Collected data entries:
%%

(** ** Numbers *)

Lemma plain_digit c : is_digit c = true -> plainByte c = true.
Proof.
  intros Hd. destruct c as [[] [] [] [] [] [] [] []]; try (vm_compute in Hd; discriminate Hd); reflexivity.
Qed.

Lemma all_bytes_impl (f g : ascii -> bool) s : (forall c, f c = true -> g c = true) -> all_bytes f s = true -> all_bytes g s = true.
Proof. intros Hi. induction s as [|c s IH]; [done|]. cbn. intros [Hc Hs]%andb_true_iff. by rewrite (Hi c Hc), IH. Qed.

Lemma plain_itoa z : all_bytes plainByte (itoa z) = true.
Proof.
  unfold itoa. assert (forall d, all_bytes plainByte (NilZero.string_of_uint d) = true) as Hu.
  { intros d. unfold NilZero.string_of_uint. destruct d; try done; eapply all_bytes_impl; try apply plain_digit; apply uint_digits. }
  destruct (Z.to_int z) as [d|d]; [apply Hu|]. cbn [NilZero.string_of_int all_bytes]. by rewrite Hu.
Qed.

Lemma plain_zeros n : all_bytes plainByte (FormatFloat.zeros n) = true.
Proof. induction n as [|n IH]; [done|]. cbn [FormatFloat.zeros]. by rewrite all_bytes_app, IH. Qed.

Lemma plain_substring s n m : all_bytes plainByte s = true -> all_bytes plainByte (String.substring n m s) = true.
Proof.
  revert n m. induction s as [|c s IH]; intros n m Hs; [by destruct n, m|]. cbn in Hs. apply andb_true_iff in Hs as [Hc Hs].
  destruct n as [|n]; cbn [String.substring]; [|by apply IH]. destruct m as [|m]; [done|]. cbn [all_bytes]. by rewrite Hc, IH.
Qed.

Lemma plain_fmt_f ds dp : all_bytes plainByte ds = true -> all_bytes plainByte (FormatFloat.fmt_f ds dp) = true.
Proof.
  intros Hd. unfold FormatFloat.fmt_f, FormatFloat.take_str, FormatFloat.drop_str.
  destruct (dp <=? 0)%Z; [|destruct (_ <=? dp)%Z]; by rewrite !all_bytes_app, ?plain_zeros, ?plain_substring, ?Hd.
Qed.

Lemma plain_float f s : jsonFloat f = Some s -> all_bytes plainByte s = true.
Proof.
  destruct f as [b|b| |b m e]; try done; cbn [jsonFloat]; intros [= <-]; [by destruct b|].
  rewrite all_bytes_app. apply andb_true_iff. split; [by destruct b|]. unfold json_pos.
  destruct (FormatFloat.num_den _ _) as [n d]. destruct (FormatFloat.shortest _ _ _ _ _ _ _) as [q k].
  set (ds := itoa _). assert (all_bytes plainByte ds = true) as Hds by apply plain_itoa.
  set (dp := if (_ <=? q)%Z then _ else _).
  destruct (_ || _); [|by apply plain_fmt_f]. unfold FormatFloat.take_str, FormatFloat.drop_str.
  rewrite !all_bytes_app. rewrite !andb_true_iff. split_and!.
  - destruct (str_eqb _ ""); [done|]. by rewrite !all_bytes_app, !plain_substring.
  - by destruct (_ <? 0)%Z.
  - apply plain_itoa.
Qed.

(** ** Values *)

(** The loops of [jsonEncode]. *)
Fixpoint encodeList (l : list json) : option (list string) :=
  match l with
  | [] => Some []
  | x :: l' => match jsonEncode x, encodeList l' with Some a, Some b => Some (a :: b) | _, _ => None end
  end.

Definition entry (k a : string) : string := jsonString k +:+ ":" +:+ a.

Fixpoint encodeFields (m : list (string * json)) : option (list (string * string)) :=
  match m with
  | [] => Some []
  | (k, x) :: m' => match jsonEncode x, encodeFields m' with Some a, Some b => Some ((k, a) :: b) | _, _ => None end
  end.

Lemma jsonEncode_arr l : jsonEncode (JArr l) = option_map (fun ss => "[" +:+ joinWith "," ss +:+ "]") (encodeList l).
Proof.
  cbn [jsonEncode]. f_equal.
Qed.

%%

**What you have to do:** Once more, write out the entries exactly as they were written.

**Result for this task:**
(** ** Numbers *)

Lemma plain_digit c : is_digit c = true -> plainByte c = true.
Proof.
  intros Hd. destruct c as [[] [] [] [] [] [] [] []]; try (vm_compute in Hd; discriminate Hd); reflexivity.
Qed.

Lemma all_bytes_impl (f g : ascii -> bool) s : (forall c, f c = true -> g c = true) -> all_bytes f s = true -> all_bytes g s = true.
Proof. intros Hi. induction s as [|c s IH]; [done|]. cbn. intros [Hc Hs]%andb_true_iff. by rewrite (Hi c Hc), IH. Qed.

Lemma plain_itoa z : all_bytes plainByte (itoa z) = true.
Proof.
  unfold itoa. assert (forall d, all_bytes plainByte (NilZero.string_of_uint d) = true) as Hu.
  { intros d. unfold NilZero.string_of_uint. destruct d; try done; eapply all_bytes_impl; try apply plain_digit; apply uint_digits. }
  destruct (Z.to_int z) as [d|d]; [apply Hu|]. cbn [NilZero.string_of_int all_bytes]. by rewrite Hu.
Qed.

Lemma plain_zeros n : all_bytes plainByte (FormatFloat.zeros n) = true.
Proof. induction n as [|n IH]; [done|]. cbn [FormatFloat.zeros]. by rewrite all_bytes_app, IH. Qed.

Lemma plain_substring s n m : all_bytes plainByte s = true -> all_bytes plainByte (String.substring n m s) = true.
Proof.
  revert n m. induction s as [|c s IH]; intros n m Hs; [by destruct n, m|]. cbn in Hs. apply andb_true_iff in Hs as [Hc Hs].
  destruct n as [|n]; cbn [String.substring]; [|by apply IH]. destruct m as [|m]; [done|]. cbn [all_bytes]. by rewrite Hc, IH.
Qed.

Lemma plain_fmt_f ds dp : all_bytes plainByte ds = true -> all_bytes plainByte (FormatFloat.fmt_f ds dp) = true.
Proof.
  intros Hd. unfold FormatFloat.fmt_f, FormatFloat.take_str, FormatFloat.drop_str.
  destruct (dp <=? 0)%Z; [|destruct (_ <=? dp)%Z]; by rewrite !all_bytes_app, ?plain_zeros, ?plain_substring, ?Hd.
Qed.

Lemma plain_float f s : jsonFloat f = Some s -> all_bytes plainByte s = true.
Proof.
  destruct f as [b|b| |b m e]; try done; cbn [jsonFloat]; intros [= <-]; [by destruct b|].
  rewrite all_bytes_app. apply andb_true_iff. split; [by destruct b|]. unfold json_pos.
  destruct (FormatFloat.num_den _ _) as [n d]. destruct (FormatFloat.shortest _ _ _ _ _ _ _) as [q k].
  set (ds := itoa _). assert (all_bytes plainByte ds = true) as Hds by apply plain_itoa.
  set (dp := if (_ <=? q)%Z then _ else _).
  destruct (_ || _); [|by apply plain_fmt_f]. unfold FormatFloat.take_str, FormatFloat.drop_str.
  rewrite !all_bytes_app. rewrite !andb_true_iff. split_and!.
  - destruct (str_eqb _ ""); [done|]. by rewrite !all_bytes_app, !plain_substring.
  - by destruct (_ <? 0)%Z.
  - apply plain_itoa.
Qed.

(** ** Values *)

(** The loops of [jsonEncode]. *)
Fixpoint encodeList (l : list json) : option (list string) :=
  match l with
  | [] => Some []
  | x :: l' => match jsonEncode x, encodeList l' with Some a, Some b => Some (a :: b) | _, _ => None end
  end.

Definition entry (k a : string) : string := jsonString k +:+ ":" +:+ a.

Fixpoint encodeFields (m : list (string * json)) : option (list (string * string)) :=
  match m with
  | [] => Some []
  | (k, x) :: m' => match jsonEncode x, encodeFields m' with Some a, Some b => Some ((k, a) :: b) | _, _ => None end
  end.

Lemma jsonEncode_arr l : jsonEncode (JArr l) = option_map (fun ss => "[" +:+ joinWith "," ss +:+ "]") (encodeList l).
Proof.
  cbn [jsonEncode]. f_equal.
Qed.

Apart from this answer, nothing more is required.